Monday, September 6, 2010

Book review: 'The Grand Design' by Stephen Hawking and Leonard Mlodinow

This fascinating book ponders the numerous theories that explain our universe, scientific and otherwise.

Robert Oppenheimer was fond of proposing that physics and poetry were becoming indistinguishable. In "The Grand Design," Cambridge theorist Stephen Hawking and Caltech physicist Leonard Mlodinow seem to suggest that physics and metaphysics are also growing closer. They point out that the unified field theory that physicists, including Einstein, spent the better part of the 20th century trying to construct, probably can't exist. Models of the universe are changing radically. We now live in a world in which many physicists have come to believe there are not merely three dimensions (plus time) but 10 or possibly 11.

Our scientific thinking has always tended to reflect its era. Some believe this is because we need a model or an idea emerging from our social and intellectual environment before we set about seeking the appropriate evidence. Science fiction, for instance, quite frequently "seeds" a notion into the scientific community before a physicist does the math and provides the evidence, though certain ideas, if born outside their time, might wait centuries before they are recognized.  

                                                     

Today, in a pluralistic age, it seems we need a number of overlapping theories with factors in common to describe what we are beginning to call the multiverse. In an environment that includes black holes, super black holes, dark matter, dark energy , string theory, M-theory, alternate pasts and alternate futures, we can no longer assume there is one universe or even a set of universes, with a single group of natural laws applicable to everything from the domain of atoms to that of astronomy.

This does not mean all ideas are created equal or that every strand of the multiverse is radically different from its nearest neighbor. We can argue, however, that one set of scientific laws might be appropriate to one universe, or even galaxy, while not quite fitting another. Even laws we have taken for granted, like those relating to the speed of light, might be at odds in different realms of a near-infinite set of universes. The grand design which we have taken for granted since Newton is likely to be more complex than anything he ever dreamed of.

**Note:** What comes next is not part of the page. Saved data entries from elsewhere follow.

Lemma call_limited calloc_ok sizeof_source arguments result_capacity depth k : (1 <= suspensions)%nat -> forall x, limited (Z.of_nat k) x ->
  bounded k (turbowasm_exec_function buf H ctx F type inst realloc_ok sizeof_value sizeof_frame suspensions gc foreign calloc_ok sizeof_source
    arguments result_capacity depth) x.
Proof.
  intros Hsus x Hx. unfold turbowasm_exec_function. cbv zeta. destruct (_ >=? _); [apply bounded_keeps, keeps_trap|].
  do 8 (apply bounded_after; [auto with keeps|done|]; intros ? ? ?). apply bounded_after; [by apply keeps_update|done|]. intros ? ? ?.
  by apply body_limited.
Qed.

End Loop.
End Fuel.

(** C9. With a fuel limit and nothing to renew it, a call does not run on: whatever the
    code, after at most as many instructions as there is fuel the interpreter has ended
    with a status or its results, or has reached one of the listed instructions outside
    the model; allowing more rounds of its loop does not change that. *)
Theorem fuel_bounds_execution {host} buf H ctx F type inst realloc_ok sizeof_value sizeof_frame suspensions gc foreign calloc_ok sizeof_source
    arguments result_capacity depth k (x : @istate host) :
  (1 <= suspensions)%nat -> limited (Z.of_nat k) x ->
  exists r x', (definite r \/ exists op, r = inl (NotModelled op) /\ outside_model op = true) /\
    forall n, (k < n)%nat ->
      turbowasm_exec_function buf H ctx F type inst realloc_ok sizeof_value sizeof_frame suspensions gc foreign calloc_ok sizeof_source
        arguments result_capacity depth n x = (r, x').
Proof.
  intros Hsus Hx.
  destruct (call_limited buf H ctx F type inst realloc_ok sizeof_value sizeof_frame suspensions gc foreign calloc_ok sizeof_source
    arguments result_capacity depth k Hsus x Hx) as (r & x' & Hr & Hn).
  exists r, x'. split; [|exact Hn]. destruct r as [[]|]; simpl in Hr; eauto.
Qed.

(** ** Witnesses *)

(** An endless loop, [loop br 0 end end], with five units of fuel. *)
Definition spin_code : list Z := [0x03; 0x40; 0x0c; 0x00; 0x0b; 0x0b].
Definition spin_function : turbowasm_validation_function :=
  mk_function 0 false [] [] (Some 0) 6 [mk_control VALIDATION_CONTROL_LOOP 0 2 UINT32_MAX 4 UINT32_MAX 0 []] 1.
Definition spin_type : turbowasm_validation_func_type :=
  mk_func_type true [] [] [] [] TYPE_FUNCTION [] true UINT32_MAX None (Some 0%nat) 1 0 0 (Some 0%nat).
Definition spin_context : turbowasm_validation_context :=
  mk_context (mk_types 0 1 false) empty_vec empty_vec empty_vec empty_vec empty_vec
    empty_vec empty_vec empty_vec empty_vec None false 0.
Definition spin_call : @istate unit :=
  mk_istate (Memory.Memory.mk_machine (mk_reader None None) (mk_exec (mk_stack [] 0) TRAP_NONE) []) (mk_controls [] 0)
    [] false false (Some (mk_execution 5 true None None)) tt.

Abbreviation spin n := (turbowasm_exec_function spin_code [spin_type] spin_context spin_function spin_type 0 (fun _ => true) 32 64 1 None
  (fun _ _ _ => false) (fun _ => true) 32 [] 0 0 n spin_call).

Lemma spin_exhausts : fst (spin 6) = inl (Returned TURBOWASM_FUEL_EXHAUSTED).
Proof. vm_compute. reflexivity. Qed.

Lemma fuel_bounds_execution_witness : limited 5 spin_call /\ exists x', forall n, (5 < n)%nat ->
  spin n = (inl (Returned TURBOWASM_FUEL_EXHAUSTED), x').
Proof.
  assert (Hl : limited (Z.of_nat 5) spin_call) by (eexists; split; [reflexivity|done]). split; [exact Hl|].
  destruct (fuel_bounds_execution spin_code [spin_type] spin_context spin_function spin_type 0 (fun _ => true) 32 64 1 None
    (fun _ _ _ => false) (fun _ => true) 32 [] 0 0 5 spin_call ltac:(lia) Hl) as (r & x' & _ & Hr).
  exists x'. intros n Hn. rewrite (Hr n Hn). pose proof spin_exhausts as Hs. rewrite (Hr 6%nat) in Hs by lia. simpl in Hs. by rewrite Hs.
Defined.

End InterpFuel.
Lemma lock_i64_unaries op : between 0x79 op 0x7b = true ->
  lock any (op_numeric vrealloc H op) (on_stack (turbowasm_exec_i64_unary realloc_ok sizeof_value op)).
Proof. intros Hop. each_opcode Hop 0x79 3%nat; (apply lock_i64_unary; reflexivity). Qed.

Lemma lock_i32_binaries op : between 0x6a op 0x78 = true ->
  lock any (op_numeric vrealloc H op) (on_stack (turbowasm_exec_i32_binary realloc_ok sizeof_value op)).
Proof. intros Hop. each_opcode Hop 0x6a 15%nat; (apply lock_i32_binary; reflexivity). Qed.

Lemma lock_i64_binaries op : between 0x7c op 0x8a = true ->
  lock any (op_numeric vrealloc H op) (on_stack (turbowasm_exec_i64_binary realloc_ok sizeof_value op)).
Proof. intros Hop. each_opcode Hop 0x7c 15%nat; (apply lock_i64_binary; reflexivity). Qed.

End Data.

End InterpData.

While not dealing with recent developments in astrophysics or discussing chaos theory, Hawking and Mlodinow's fascinating book, with its wonderful illustrations, takes us through the various supernatural and scientific cosmological theories that mankind has developed since earliest times to explain our universe. Since the Ionian intellectual awakening, when the likes of Aristarchus (310 BC-230 BC) calculated that the sun was bigger than the Earth and that our world orbited a star like other stars, people have feared that such ideas contradict the notion of a creator and that without faith in divine beings we should sink into immorality and decadence. Descartes had, like Newton and Darwin, no problem enquiring into the fundamentals of his surroundings while maintaining a profound faith in God. Indeed, some suggest that a complex, mysterious multiverse only proves the existence of an equally complex and mysterious deity. Certainly ideas first found in the realm of metaphysics continue to migrate to the realm of physics.

If nature is governed by laws, argue the authors, then three questions arise: 1) What is the nature of those laws? 2) Are there exceptions to the laws (for example, miracles)? 3) Is there only one set of possible laws?

"The Grand Design" sets out to answer these questions, demonstrating how we are dependent on models of reality that, with investigation, can sometimes change. And their arguments do indeed bring us closer to seeing our world, universe and multiverse in terms that a previous generation might easily have dismissed as supernatural. This succinct, easily digested book could perhaps do with fewer dry, academic groaners, but Hawking and Mlodinow pack in a wealth of ideas and leave us with a clearer understanding of modern physics in all its invigorating complexity.

Moorcock is the award—winning author of many books, including "Mother London" and the Elric saga. His "Pyat" series, describing events leading to the Nazi holocaust, will be published next year.